Vegetation and land classification method based on the background noise rate of a photon-counting LiDAR

Opt Express. 2022 Apr 25;30(9):14121-14133. doi: 10.1364/OE.456447.

Abstract

The changing of vegetation is a sensitive signature of global warming, and satellite photon-counting laser altimeters provide an effective way to monitor the changing of vegetation. Based on the background noise difference between vegetation-covered areas and bare lands, we proposed a classification method to distinguish vegetation-covered areas from the raw photons measured by photon-counting laser altimeters in relatively flat areas. First, a theoretical noise model was established considering the influence of the sunlight incident direction and reflection characteristics of different surfaces. Second, the thresholds from the proposed theoretical model were calculated and tested to classify the along-track land-cover types for the Ice, Cloud, and Elevation Satellite-2 (ICESat-2) photon-counting laser altimeter.
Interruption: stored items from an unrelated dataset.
Lemma perform_keeps (a : Action) (w : Store.World) :
  admissible a → valid (Store.state w) →
  valid (Store.state (Store.exec (perform a) w)) ∧
  (inSync w ∨ saves a = true → inSync (Store.exec (perform a) w)).
Proof.
  intros Hadm Hvalid.
  destruct a as [newRounds|names|selected|flag|flag|entry|roundId|roundId|roundId uuid
                |roundId moved admitted|roundId|participants| |uuid address
                |uuid address|uuid];
    cbn [admissible saves perform] in *.
  - (* setParsedRounds *)
    assert (Hnew : valid (Store.withParsedRounds newRounds (Store.state w))).
    { destruct Hvalid as (_ & ? & ? & ?). repeat split; assumption. }
    split; [exact Hnew|]. intros _.
    apply (inSync_saved _ (Store.exec (Store.set (Store.withParsedRounds newRounds)) w)
             _ Hnew); reflexivity.
  - (* setEmailToName *)
    assert (Hnew : valid (Store.withEmailToName names (Store.state w))).
    { destruct Hvalid as (? & _ & ? & ?). repeat split; assumption. }
    split; [exact Hnew|]. intros _.
    apply (inSync_saved _ (Store.exec (Store.set (Store.withEmailToName names)) w)
             _ Hnew); reflexivity.
  - (* setSelectedRoundId *)
    assert (Hnew : valid (Store.withSelectedRoundId selected (Store.state w))).
    { exact Hvalid. }
    split; [exact Hnew|]. intros _.
    apply (inSync_saved _ (Store.exec (Store.set (Store.withSelectedRoundId selected)) w)
             _ Hnew); reflexivity.
  - (* setIsProcessing *)
    split; [exact Hvalid|]. intros [Hsync|?]; [|discriminate].
    revert Hsync. apply inSync_kept; reflexivity.
  - (* setFallbackMode *)
    split; [exact Hvalid|]. intros [Hsync|?]; [|discriminate].
    revert Hsync. apply inSync_kept; reflexivity.
  - (* addActionLog *)
    split; [exact Hvalid|]. intros [Hsync|?]; [|discriminate].
    revert Hsync. apply inSync_kept; reflexivity.
  - (* startRound *)
    set (roundState :=
           match Store.activeRounds (Store.state w) !! roundId with
           | Some roundState => Store.restarted (Store.times w 0) roundState
           | None => freshRound roundId (Store.times w 0)
           end).
    assert (Hnew : valid (Store.withActiveRounds
                            (<[roundId := roundState]> (Store.activeRounds (Store.state w)))
                            (Store.state w))).
    { apply valid_insert_round; [assumption..|]. subst roundState.
      destruct (Store.activeRounds (Store.state w) !! roundId) as [r|] eqn:Hround;
        [|reflexivity].
      apply (round_of_valid _ _ _ Hvalid Hround). }
    rewrite startRound_state. fold roundState. split; [exact Hnew|]. intros _.
    apply (inSync_saved _
             (Store.exec (Store.set (Store.withActiveRounds
                (<[roundId := roundState]> (Store.activeRounds (Store.state w)))))
                (Store.exec Store.Date_now w)) _ Hnew).
    + subst roundState. run_store.
      destruct (Store.activeRounds (Store.state w) !! roundId); reflexivity.
    + rewrite startRound_state. reflexivity.
  - (* endRound *)
    destruct (Store.activeRounds (Store.state w) !! roundId) as [roundState|] eqn:Hround.
    + destruct (round_of_valid _ _ _ Hvalid Hround) as [Hid Hname].
      assert (Hnew : valid (Store.withActiveRounds
                              (<[roundId := Store.ended (Store.times w 0) roundState]>
                                 (Store.activeRounds (Store.state w)))
                              (Store.state w))).
      { apply valid_insert_round; assumption. }
      rewrite (endRound_state _ _ _ Hround). split; [exact Hnew|]. intros _.
      apply (inSync_saved _
               (Store.exec (Store.set (Store.withActiveRounds
                  (<[roundId := Store.ended (Store.times w 0) roundState]>
                     (Store.activeRounds (Store.state w)))))
                  (Store.exec Store.Date_now w)) _ Hnew).
      * run_store. rewrite Hround. reflexivity.
      * rewrite (endRound_state _ _ _ Hround). reflexivity.
    + assert (Hstate : Store.state (Store.exec (Store.endRound roundId) w)
                       = Store.withActionLog
                           (Store.actionLog (Store.state w)
                              ++ [roundEntry Store.Log.end_round roundId w 0])
                           (Store.state w)).
      { run_store. rewrite Hround. reflexivity. }
      rewrite Hstate. split; [exact Hvalid|]. intros [Hsync|?]; [|discriminate].
      revert Hsync. apply inSync_kept.
      * run_store. rewrite Hround. reflexivity.
      * rewrite Hstate. reflexivity.
  - (* addMovedParticipant *)
    destruct (Store.activeRounds (Store.state w) !! roundId) as [roundState|] eqn:Hround.
    + destruct (round_of_valid _ _ _ Hvalid Hround) as [Hid _].
      set (roundState' :=
             {| Store.roundId := Store.roundId roundState;
                Store.movedParticipants :=
                  {[uuid]} ∪ Store.movedParticipants roundState;
                Store.startedAt := Store.startedAt roundState;
                Store.endedAt := Store.endedAt roundState;
                Store.movedCount := Store.movedCount roundState;
                Store.admittedCount := Store.admittedCount roundState |}).
      assert (Hnew : valid (Store.withActiveRounds
                              (<[roundId := roundState']> (Store.activeRounds (Store.state w)))
                              (Store.state w))).
      { apply valid_insert_round; assumption. }
      assert (Hstate : Store.state (Store.exec (Store.addMovedParticipant roundId uuid) w)
                       = Store.withActiveRounds
                           (<[roundId := roundState']> (Store.activeRounds (Store.state w)))
                           (Store.state w)).
      { run_store. rewrite Hround. reflexivity. }
      rewrite Hstate. split; [exact Hnew|]. intros _.
      apply (inSync_saved _
               (Store.exec (Store.set (Store.withActiveRounds
                  (<[roundId := roundState']> (Store.activeRounds (Store.state w))))) w)
               _ Hnew).
      * run_store. rewrite Hround. reflexivity.
      * rewrite Hstate. reflexivity.
    + assert (Hnew : valid (Store.withActiveRounds
                              (<[roundId := firstMoved roundId uuid (Store.times w 0)]>
                                 (Store.activeRounds (Store.state w)))
                              (Store.state w))).
      { apply valid_insert_round; [assumption..|reflexivity]. }
      assert (Hstate : Store.state (Store.exec (Store.addMovedParticipant roundId uuid) w)
                       = Store.withActiveRounds
                           (<[roundId := firstMoved roundId uuid (Store.times w 0)]>
                              (Store.activeRounds (Store.state w)))
                           (Store.state w)).
      { run_store. rewrite Hround. reflexivity. }
      rewrite Hstate. split; [exact Hnew|]. intros _.
      apply (inSync_saved _
               (Store.exec (Store.set (Store.withActiveRounds
                  (<[roundId := firstMoved roundId uuid (Store.times w 0)]>
                     (Store.activeRounds (Store.state w)))))
                  (Store.exec Store.Date_now w))
               _ Hnew).
      * run_store. rewrite Hround. reflexivity.
      * rewrite Hstate. reflexivity.
  - (* updateRoundStats *)
    destruct (Store.activeRounds (Store.state w) !! roundId) as [roundState|] eqn:Hround.
    + destruct (round_of_valid _ _ _ Hvalid Hround) as [Hid Hname].
      set (roundState' :=
             {| Store.roundId := Store.roundId roundState;
                Store.movedParticipants := Store.movedParticipants roundState;
                Store.startedAt := Store.startedAt roundState;
                Store.endedAt := Store.endedAt roundState;
                Store.movedCount := moved;
                Store.admittedCount := admitted |}).
      assert (Hnew : valid (Store.withActiveRounds
                              (<[roundId := roundState']> (Store.activeRounds (Store.state w)))
                              (Store.state w))).
      { apply valid_insert_round; assumption. }
      assert (Hstate : Store.state (Store.exec (Store.updateRoundStats roundId moved admitted) w)
                       = Store.withActiveRounds
                           (<[roundId := roundState']> (Store.activeRounds (Store.state w)))
                           (Store.state w)).
      { run_actions. rewrite Hround. reflexivity. }
      rewrite Hstate. split; [exact Hnew|]. intros _.
      apply (inSync_saved _
               (Store.exec (Store.set (Store.withActiveRounds
                  (<[roundId := roundState']> (Store.activeRounds (Store.state w))))) w)
               _ Hnew).
      * run_actions. rewrite Hround. reflexivity.
      * rewrite Hstate. reflexivity.
    + assert (Hworld : Store.exec (Store.updateRoundStats roundId moved admitted) w = w).
      { run_actions. rewrite Hround. reflexivity. }
      rewrite Hworld. split; [exact Hvalid|]. intros [Hsync|?]; [exact Hsync|discriminate].
  - (* clearRound *)
    assert (Hnew : valid (Store.withActiveRounds
                            (delete roundId (Store.activeRounds (Store.state w)))
                            (Store.state w))).
    { apply valid_withActiveRounds; [assumption| |].
      - apply lookup_delete_None. right. apply Hvalid.
      - apply map_Forall_delete, Hvalid. }
    split; [exact Hnew|]. intros _.
    apply (inSync_saved _
             (Store.exec (Store.set (Store.withActiveRounds
                (delete roundId (Store.activeRounds (Store.state w))))) w)
             _ Hnew); reflexivity.
  - (* setCachedParticipants *)
    split; [exact Hvalid|]. intros [Hsync|?]; [|discriminate].
    revert Hsync. apply inSync_kept; reflexivity.
  - (* clearCachedParticipants *)
    split; [exact Hvalid|]. intros [Hsync|?]; [|discriminate].
    revert Hsync. apply inSync_kept; reflexivity.
  - (* updateParticipantEmail *)
    assert (Hworld : Store.storage (Store.exec (Store.updateParticipantEmail uuid address) w)
                     = Store.storage w ∧
                     modelOf (Store.state (Store.exec (Store.updateParticipantEmail uuid address) w))
                     = modelOf (Store.state w) ∧
                     valid (Store.state (Store.exec (Store.updateParticipantEmail uuid address) w))).
    { run_actions. destruct (Store.cachedParticipants (Store.state w));
        (split; [reflexivity|split; [reflexivity|exact Hvalid]]). }
    destruct Hworld as (Hstorage & Hmodel & Hnew).
    split; [exact Hnew|]. intros [Hsync|?]; [|discriminate].
    revert Hsync. apply inSync_kept; assumption.
  - (* setEmailOverride *)
    split; [exact Hvalid|]. intros [Hsync|?]; [|discriminate].
    revert Hsync. apply inSync_kept; reflexivity.
  - (* removeEmailOverride *)
    split; [exact Hvalid|]. intros [Hsync|?]; [|discriminate].
    revert Hsync. apply inSync_kept; reflexivity.
Qed.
Then, the study areas near Seattle and Romania in summer were selected and the classification method was verified to achieve an overall accuracy of over 77% (the strong beam) and over 76% (the weak beam) for both thresholds and areas. Our method utilized the noise photons with vegetation canopy reflection information, which are enormous in quantity and easy to extract compared to the signal photons. More importantly, this method reduces the requirements of the optical images (that are used as prior knowledge). The results show that using the noise photons of the weak beam may be more potential for the classification of vegetation and land than using the signal photons of the weak beam. We extended the research on the mechanism and application of ICESat-2 in forestry.